- Moussi : « Nous « empêcherons, d’une manière pacifique et légale l’ouverture de la plénière pour la discussion du budget 2019 »,
- « Halte à tout recours à la violence ou à toute action dégradante pour les députés observant le sit-in… »
- Ghannouchi devant un dilemme : Accepter que son parti présente des excuses ou opter pour la fuite en avant ?!..
Les députés du bloc du Parti destourien libre (PDL) et sa présidente, Abir Moussi, n’en démordent pas et poursuivent leur sit-in dans la salle des plénières de l’Assemblée des représentants du peuple (ARP) pour la cinquième nuit consécutive.
Moussi a déclaré à la presse samedi soir, depuis le siège de l’ARP au Bardo, que les députés de son parti « empêcheront, d’une manière pacifique et légale, l’ouverture de la plénière pour la discussion et l’adoption du budget 2019 », dimanche si des excuses officielles du mouvement Ennahdha aux députés du PDL ne sont pas présentées.
« Nous sommes présents dans la salle des plénières et nous sommes déterminés à poursuivre notre sit-in ce soir sans violer son règlement, et nous n’avons pas non plus perturbé le processus de préparation de la salle », a-t-elle précisé en substance, estimant que ceux qui retarderont les travaux de la plénière de demain sont les « agresseurs qui refusent de s’excuser », et non pas son parti qui « a été victime d’une attaque ».
Elle a indiqué qu’elle entend poursuivre aux côtés des députés du Bloc du PDL le sit-in jusqu’à la publication d’une déclaration d’excuses officielle du bloc d’Ennahdha auquel appartient la députée Jamila Ksiksi, soulignant qu’il n’y a pas lieu de présenter des excuses réciproques, « étant donné que l’attaque a été lancée unilatéralement et de manière gratuite ».

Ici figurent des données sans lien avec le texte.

Lemma output_at_cons k x vo o :
  output_at k (x :: vo) o = if decide (o = mkOutPoint (GetHash tx) k) then Some x else output_at (k + 1) vo o.
Proof using.
  destruct o as [h i]. unfold output_at. cbn [hash n]. case_decide as E.
  - injection E as -> ->. by rewrite bool_decide_true, Z.leb_refl, Z.sub_diag by done.
  - destruct (decide (h = GetHash tx)) as [->|Hh]; [|by rewrite bool_decide_false by done]. rewrite bool_decide_true by done. cbn [andb].
    assert (i <> k) by (intros ->; done). destruct (k <=? i) eqn:E1; cases_bool.
    + rewrite (proj2 (Z.leb_le _ _)) by lia. replace (Z.to_nat (i - k)) with (Datatypes.S (Z.to_nat (i - (k + 1)))) by lia. done.
    + by rewrite (proj2 (Z.leb_gt _ _)) by lia.
Qed.

Lemma output_at_self k vo : output_at (k + 1) vo (mkOutPoint (GetHash tx) k) = None.
Proof using. unfold output_at. cbn [hash n]. rewrite (proj2 (Z.leb_gt (k + 1) k)) by lia. by rewrite andb_false_r. Qed.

Moussi a mis en garde contre « le recours à la violence ou à toute action dégradante pour les députés observant le sit-in », faisant assumer à la présidence du Parlement et aux autorités concernées, la responsabilité politique et juridique de leur intégrité physique.
Plus tôt dans la journée, le bureau de l’Assemblée des représentants du peuple (ARP) a indiqué qu’il poursuivait ses efforts visant à résoudre le différend entre la députée Jamila Ksiksi, du mouvement Ennahdha, et la députée Abir Moussi du PDL.
Après cette décision et la détermination affichée par Abir Moussi et ses compagnons du Parti Destourien Libre (PDL), les observateurs ne cachent pas leur crainte de se retrouver devant une situation kafkaïenne où toute suite, dans un sens comme dans l’autre, serait préjudiciable pour la poursuite des travaux de l’ARP qui doit adopter la Loi de finances 2020 au plus tard le 10 décembre courant.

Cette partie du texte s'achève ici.